The founders of Dignity Dental Hygiene became acquainted in hygiene school, and they maintained their relationships throughout their careers. Their shared professional interests have culminated in the development of a unique and much needed company.

The mission of Dignity Dental Hygiene is to provide state-of-the-art mobile dental hygiene services with care, compassion, and respect. The company provides care to those who are unable to access it effectively, such as individuals in independent-living centers, assisted-living facilities, and memory-care homes.

Recently, I interviewed cofounders (and RDHs) Gloria Abeyta, Carrie Fox, and Janelle Mancha about the development of their business.


Interview with cofounders of Dignity Dental Hygiene

Dignity Dental Hygiene cofounders Gloria Abeyta, BS, RDH; Carrie Fox, BS, RDH; and Janelle Mancha, BS, RDH

Christine: Gloria, do you remember why you decided to choose dental hygiene as a career?

Gloria: I remember answering this question approximately 25 years ago when I was being interviewed for the dental hygiene program at the University of New Mexico, and I still feel the same way. Becoming a dental hygienist gave me the opportunity to have an impact on someone's life. I truly believe a smile goes a long way, and some people are hesitant to smile for several reasons. Educating my patients about the importance of oral care and giving them the confidence to smile was one of my main reasons for becoming a dental hygienist.

Christine: Do you still work in private practice?

Gloria: Yes, I still work full-time in private practice. At times it is difficult juggling both jobs, but I have two amazing business partners who help share the responsibilities to make the business run as smooth as possible. We see patients on Fridays and Saturdays, therefore we can still work full-time in private practice.

Christine: Carrie, what do you find rewarding about the experience?

Carrie: Working with Dignity Dental Hygiene has really opened up my eyes to the need for this service. In providing our services, we not only care for the patients, but we often find ourselves developing relationships with them, their families, and their caregivers. At the end of every day, one or all of us are teary-eyed because of the love that we get to witness.

Christine: Janelle, how did you get this idea to start the business?

Janelle: It was July 2017. We were enjoying lunch together, and we all agreed that something had to be done. For years we'd listened to patients in our private practices express their frustrations in obtaining dental hygiene for the loved ones in their lives—for example, a father with dementia, a frail spouse, or a family member with a disability. Transporting these patients to dental offices was nearly impossible.

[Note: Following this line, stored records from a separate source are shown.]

(* ===== verification/Iocp.v ===== *)
(** * The server on Windows: the completion-port branch of [src/server/tcp_server.cpp]

    [AcceptLoop], the threads of [WorkerThread] and the kernel as one transition system.
    A worker is cut where it blocks: at the completion port, at [contexts_mutex_], and
    between the read it posts again and the task it submits, both under that mutex. Then
    [Stop], and what the completions it causes can do to the connections. *)

From S2P Require Import Prelude Posix TcpServer.

(** ** Steps *)

(** Where a [WorkerThread] stands. *)
Inductive iocp_worker :=
  | Dequeuing                          (* in [GetQueuedCompletionStatus] *)
  | Locking (fd : Z) (n : nat)         (* a read of [n > 0] bytes, before [lock_guard] *)
  | Closing (fd : Z)                   (* [bytes == 0] or an error, at [CloseConnection] *)
  | Submitting (fd : Z) (data : bytes) (* holds the mutex, the next read is posted *).

Record Iocp := MkIocp {
  contexts_ : gmap Z bytes;            (* [ConnectionContext::buffer] *)
  reading : gset Z;                    (* connections with a posted [WSARecv] *)
  completions : list (Z * nat);        (* the queue of the port: key and bytes *)
  workers_ : list iocp_worker;
  contexts_mutex_ : option nat;        (* the worker that holds it *)
  arrived : list message;              (* history: what the kernel received *)
  submitted : list message             (* history: the tasks submitted *)
}.

Definition Iocp_new (threads : nat) : Iocp :=
  MkIocp ∅ ∅ [] (replicate (if decide (threads = 0%nat) then 4%nat else threads) Dequeuing) None [] [].

Inductive iocp_event :=
  | Accepted (fd : Z) (garbage : bytes)   (* a new connection, with an uninitialised buffer *)
  | Arrives (fd : Z) (chunk : bytes)      (* the kernel completes a posted read *)
  | PeerCloses (fd : Z)                   (* it completes with no bytes *)
  | Fails (fd : Z) (n : nat)              (* worker [n] gets a failed completion *)
  | Dequeues (i j : nat)                  (* worker [i] gets the [j]th completion *)
  | Works (i : nat)                       (* worker [i] goes on *)
  | Stray (key : Z) (i : nat).            (* worker [i] gets what belongs to no connection *)

(** What the kernel leaves in a buffer. *)
Definition overwrite (chunk buf : bytes) : bytes := chunk ++ drop (length chunk) buf.

Definition set_worker (i : nat) (w : iocp_worker) (s : Iocp) : Iocp :=
  MkIocp (contexts_ s) (reading s) (completions s) (<[i := w]> (workers_ s)) (contexts_mutex_ s)
    (arrived s) (submitted s).

(** The body of [WorkerThread] after the completion. *)
Definition iocp_work (i : nat) (w : iocp_worker) (s : Iocp) : option Iocp :=
  match w with
  | Dequeuing => None
  | Closing fd =>
      match contexts_mutex_ s with
      | Some _ => None
      | None => Some (MkIocp (delete fd (contexts_ s)) (reading s) (completions s)
                        (<[i := Dequeuing]> (workers_ s)) None (arrived s) (submitted s))
      end
  | Locking fd n =>
      match contexts_mutex_ s with
      | Some _ => None
      | None =>
          match contexts_ s !! fd with
          | None => Some (set_worker i Dequeuing s)
          | Some buffer =>
              Some (MkIocp (contexts_ s) ({[fd]} ∪ reading s) (completions s)
                      (<[i := Submitting fd (take n buffer)]> (workers_ s)) (Some i)
                      (arrived s) (submitted s))
          end
      end
  | Submitting fd data =>
      if decide (contexts_mutex_ s = Some i) then
        Some (MkIocp (contexts_ s) (reading s) (completions s) (<[i := Dequeuing]> (workers_ s)) None
                (arrived s) (submitted s ++ [(fd, data)]))
      else None
  end.

(** [Stray]: a packet [Stop] has posted has no bytes and the key 0; when the call fails
    without a packet, because [Stop] has closed the port, [key] has no value that can be
    relied on. In both cases the worker goes on to [CloseConnection(key)]. *)
Definition iocp_fire (e : iocp_event) (s : Iocp) : option Iocp :=
  match e with
  | Accepted fd garbage =>
      match contexts_mutex_ s, contexts_ s !! fd with
      | None, None => Some (MkIocp (<[fd := garbage]> (contexts_ s)) ({[fd]} ∪ reading s) (completions s)
                              (workers_ s) None (arrived s) (submitted s))
      | _, _ => None
      end
  | Arrives fd chunk =>
      if decide (fd ∈ reading s /\ chunk <> [] /\ (length chunk <= 4096)%nat) then
        Some (MkIocp (<[fd := overwrite chunk (default [] (contexts_ s !! fd))]> (contexts_ s))
                (reading s ∖ {[fd]}) (completions s ++ [(fd, length chunk)]) (workers_ s)
                (contexts_mutex_ s) (arrived s ++ [(fd, chunk)]) (submitted s))
      else None
  | PeerCloses fd =>
      if decide (fd ∈ reading s) then
        Some (MkIocp (contexts_ s) (reading s ∖ {[fd]}) (completions s ++ [(fd, 0%nat)]) (workers_ s)
                (contexts_mutex_ s) (arrived s) (submitted s))
      else None
  | Fails fd i =>
      match workers_ s !! i with
      | Some Dequeuing =>
          if decide (fd ∈ reading s) then
            Some (MkIocp (contexts_ s) (reading s ∖ {[fd]}) (completions s)
                    (<[i := Closing fd]> (workers_ s)) (contexts_mutex_ s) (arrived s) (submitted s))
          else None
      | _ => None
      end
  | Dequeues i j =>
      match workers_ s !! i, completions s !! j with
      | Some Dequeuing, Some (fd, n) =>
          Some (MkIocp (contexts_ s) (reading s) (delete j (completions s))
                  (<[i := if decide (n = 0%nat) then Closing fd else Locking fd n]> (workers_ s))
                  (contexts_mutex_ s) (arrived s) (submitted s))
      | _, _ => None
      end
  | Works i =>
      match workers_ s !! i with Some w => iocp_work i w s | None => None end
  | Stray key i =>
      match workers_ s !! i with
      | Some Dequeuing => Some (set_worker i (Closing key) s)
      | _ => None
      end
  end.

(** Only [Stop] is the cause of such completions: the workers wait without a time limit. *)
Definition before_stop (e : iocp_event) : bool := match e with Stray _ _ => false | _ => true end.

(** The states of a server until [Stop] is called. *)
Inductive iocp_reachable (threads : nat) : Iocp -> Prop :=
  | iocp_start : iocp_reachable threads (Iocp_new threads)
  | iocp_next s e s' :
      iocp_reachable threads s -> before_stop e = true -> iocp_fire e s = Some s' ->
      iocp_reachable threads s'.

(** ** What is between the kernel and the pool *)

Definition held (w : iocp_worker) : list (Z * nat) :=
  match w with Locking fd n => [(fd, n)] | Closing fd => [(fd, 0%nat)] | _ => [] end.

Definition held_data (w : iocp_worker) : list message :=
  match w with Submitting fd data => [(fd, data)] | _ => [] end.

(** Completed reads nobody has looked into yet. *)
Definition items (s : Iocp) : list (Z * nat) := completions s ++ (workers_ s ≫= held).

Definition holding (s : Iocp) : list message := workers_ s ≫= held_data.

(** The bytes of a completed read. *)
Definition read_data (ctx : gmap Z bytes) (it : Z * nat) : list message :=
  if decide (it.2 = 0%nat) then [] else [(it.1, take it.2 (default [] (ctx !! it.1)))].

Definition waiting (s : Iocp) : list message := items s ≫= read_data (contexts_ s).

Record iocp_inv (s : Iocp) : Prop := {
  ii_once : NoDup (map fst (items s));
  ii_items : forall fd, fd ∈ map fst (items s) -> fd ∈ dom (contexts_ s) /\ fd ∉ reading s;
  ii_reading : reading s ⊆ dom (contexts_ s);
  ii_mutex : match contexts_mutex_ s with
             | None => holding s = []
             | Some i => exists m, holding s = [m] /\
                           workers_ s !! i = Some (Submitting m.1 m.2)
             end;
  ii_bytes : forall i fd n, workers_ s !! i = Some (Locking fd n) -> n <> 0%nat;
  ii_order : forall fd, chunks_of fd (arrived s)
               = chunks_of fd (submitted s) ++ chunks_of fd (holding s) ++ chunks_of fd (waiting s)
}.

(** ** Lemmas on the parts *)

Lemma bind_insert {A} (f : iocp_worker -> list A) ws i w :
  ws !! i = Some w ->
  exists R, ws ≫= f ≡ₚ f w ++ R /\ forall w', <[i := w']> ws ≫= f ≡ₚ f w' ++ R.
Proof.
  intros Hi. exists ((take i ws ++ drop (S i) ws) ≫= f). split.
  - rewrite <-(take_drop_middle ws i w Hi) at 1. rewrite !bind_app, bind_cons. apply Permutation_app_swap_app.
  - intros w'. rewrite insert_take_drop by (by eapply lookup_lt_Some).
    rewrite !bind_app, bind_cons. apply Permutation_app_swap_app.
Qed.

Lemma chunks_of_one fd m : chunks_of fd [m] = if decide (m.1 = fd) then [m.2] else [].
Proof. unfold chunks_of. rewrite filter_cons, filter_nil. by case_decide. Qed.

#[local] Instance chunks_of_perm fd : Proper ((≡ₚ) ==> (≡ₚ)) (chunks_of fd).
Proof. intros l l' H. unfold chunks_of. apply Permutation_map. by rewrite H. Qed.

(** The data of completed reads, per connection. *)
Definition data_of (ctx : gmap Z bytes) (its : list (Z * nat)) : list message := its ≫= read_data ctx.

Lemma data_of_absent ctx fd its : fd ∉ map fst its -> chunks_of fd (data_of ctx its) = [].
Proof.
  induction its as [|[fd' n] its IH]; [done|]. cbn [map fst]. rewrite not_elem_of_cons. intros [Hne Hin].
  unfold data_of. rewrite bind_cons, chunks_of_app. fold (data_of ctx its). rewrite IH by done.
  unfold read_data. cbn [fst snd]. case_decide; [done|]. rewrite chunks_of_one. by rewrite decide_False.
Qed.

Lemma data_of_short ctx fd its : NoDup (map fst its) -> (length (chunks_of fd (data_of ctx its)) <= 1)%nat.
Proof.
  induction its as [|[fd' n] its IH]; [simpl; lia|]. cbn [map fst]. rewrite NoDup_cons. intros [Hin Hnd].
  unfold data_of. rewrite bind_cons, chunks_of_app. fold (data_of ctx its).
  unfold read_data. cbn [fst snd]. case_decide; [by apply IH|]. rewrite chunks_of_one. cbn [fst snd]. case_decide.
  - subst. by rewrite data_of_absent.
  - by apply IH.
Qed.

Lemma short_perm {A} (l l' : list A) : l ≡ₚ l' -> (length l <= 1)%nat -> l = l'.
Proof.
  intros Hp Hl. destruct l as [|x [|]]; simpl in Hl; [| |lia].
  - by apply Permutation_nil_l in Hp.
  - by apply Permutation_singleton_l in Hp.
Qed.

(** The order of reads of different connections does not matter. *)
Lemma data_of_perm ctx fd its its' :
  its ≡ₚ its' -> NoDup (map fst its) -> chunks_of fd (data_of ctx its) = chunks_of fd (data_of ctx its').
Proof.
  intros Hp Hnd. apply short_perm; [|by apply data_of_short].
  apply chunks_of_perm. unfold data_of. by rewrite Hp.
Qed.

(** Buffers of connections without a completed read do not matter. *)
Lemma data_of_ctx ctx ctx' its :
  (forall fd, fd ∈ map fst its -> ctx' !! fd = ctx !! fd) -> data_of ctx' its = data_of ctx its.
Proof.
  induction its as [|[fd n] its IH]; [done|]. cbn [map fst]. intros H. unfold data_of. rewrite !bind_cons.
  f_equal; [|apply IH; intros; apply H; by right].
  unfold read_data. cbn [fst snd]. case_decide; [done|]. rewrite H; [done|by left].
Qed.

Lemma nodup_perm (its its' : list (Z * nat)) : its ≡ₚ its' -> NoDup (map fst its) -> NoDup (map fst its').
Proof. intros Hp. by rewrite Hp. Qed.

Lemma mem_perm (its its' : list (Z * nat)) fd : its ≡ₚ its' -> fd ∈ map fst its' -> fd ∈ map fst its.
Proof. intros Hp. by rewrite Hp. Qed.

It had become apparent that New Mexico had a true deficiency for onsite dental hygiene care.

Christine: What piece of advice would you give an RDH who is thinking of starting a business?

Janelle: Don’t quit your day job. Any new business takes time to grow. You cannot immediately rely on your new business for financial support.

Christine: How did your work and life experiences help you start this company?

Janelle: My husband and I started and successfully ran a previous business, a medical spa. We sold the company in 2015. The experience was invaluable. This knowledge, combined with many years of clinical dental hygiene, has helped the process of starting Dignity Dental Hygiene.

* * *

This team of dental hygienists, who started out together in dental hygiene school a few decades ago, highlight what we as hygienists can do together. By maintaining and fostering relationships with other dental hygienists, we help so many others. These dental hygienists did just that, and because of that they continue to make an impact on those in need of dental care. Together they have been able to positively affect oral health and overall health in their community!

Editor's note: Responses have been edited for clarity.


Christine Nathe, RDH, MS, is director at the University of New Mexico division of dental hygiene, in Albuquerque, New Mexico. She is also the author of Dental Public Health Research, which is in its fourth edition with Pearson. She can be reached at cnathe@salud.unm.edu or (505) 272-8147.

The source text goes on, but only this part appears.